The two companies forged the agreement in 2015 to develop deno-associated virus (AAV) gene therapies for the treatment of severe CNS disorders, such as Parkinson’s and Huntington’s disease. But that came to an end on Monday, Voyager announced.
Now Voyager has full control of VY-AADC and intends to launch a Phase II/III program later this year.
In its announcement, Voyager said Sanofi Genzyme decided not to exercise its development and commercial rights to VY-AADC outside the United States. From what Voyager announced, it appears that Sanofi Genzyme’s concern with the deal was that the rights to the gene therapy drug did not include commercialization rights inside the United States. However, according to the terms of the deal when it was first announced, Voyager always had U.S. rights to the Parkinson’s disease drug. That raises some questions as to why Sanofi Genzyme walked away from this particular program.
In September, Voyager announced positive results from an ongoing Phase Ib trial VY-AADC01 in advanced Parkinson’s disease. The results “demonstrated durable, dose-dependent and time-dependent improvements across multiple measures of patients’ motor function after a one-time administration of the gene therapy,” the company said in its announcement.
Voyager Chief Executive Officer Steven Paul said the company is pleased to regain worldwide rights to VY-AADC.

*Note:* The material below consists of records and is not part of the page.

Lemma MqttCredentials_load_spec_witness :
  let config := Config.mqtt (config_of example_raw) in
  let path := MqttConfig.password_file config in
  let password := lit " secret " in
  MqttCredentials_load (H := one_file path (Build_FileMetadata true 10 384) (utf8_encode (password ++ [13; 10])))
    config = Ok {| MqttCredentials.username := lit "monitor"; MqttCredentials.password := password |}.
Proof.
  cbv zeta.
  pose proof (MqttCredentials_load_spec
    (H := one_file (lit "/etc/rpi/password") (Build_FileMetadata true 10 384)
            (utf8_encode (lit " secret " ++ [13; 10])))
    (Config.mqtt (config_of example_raw)) (Build_FileMetadata true 10 384) (lit " secret ") [13; 10]
    eq_refl) as [_ Hload].
  eapply eq_trans; [apply Hload|vm_compute; reflexivity]; try reflexivity.
  - vm_compute. discriminate.
  - by repeat constructor.
  - by right; right.
Defined.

“There is a significant unmet need for Parkinson’s disease patients, particularly during the advanced stages of the disease where there are hundreds of thousands of patients globally. With a one-time administration that has been well tolerated, VY-AADC could penetrate the estimated 10,000 deep brain stimulation procedures worldwide each year for Parkinson’s disease and the further tens of thousands of advanced patients who do not elect to undergo deep brain stimulation,” Paul said in a statement.
VY-AADC consists of the adeno-associated virus-2 capsid and a cytomegalovirus promoter to drive AADC transgene expression. The therapy is designed to deliver the AADC gene directly into neurons of the putamen where dopamine receptors are located. By doing so, that bypasses the substantia nigra neurons, which enables the neurons of the putamen to express the AADC enzyme to convert levodopa into dopamine, according to Voyager.
While Sanofi Genzyme has walked away from the Parkinson’s disease program, Paul said the company remains “an important collaborator” to the company and its Huntington’s disease and Friedreich’s ataxia programs.
Paul said Voyager intends to describe its next steps regarding the Parkinson’s disease program during its third quarter conference call.
As of June 30 Voyager had cash and cash equivalents of $141.3 million. Based on the company’s current operating plan, Voyager said it anticipates ending 2017 with cash and cash equivalents between $90 and $100 million. That funding should be sufficient to continue operations into 2019, the company said.
Voyager closed at $22.73 on Monday, but fell to a low of $18.09 in late trading.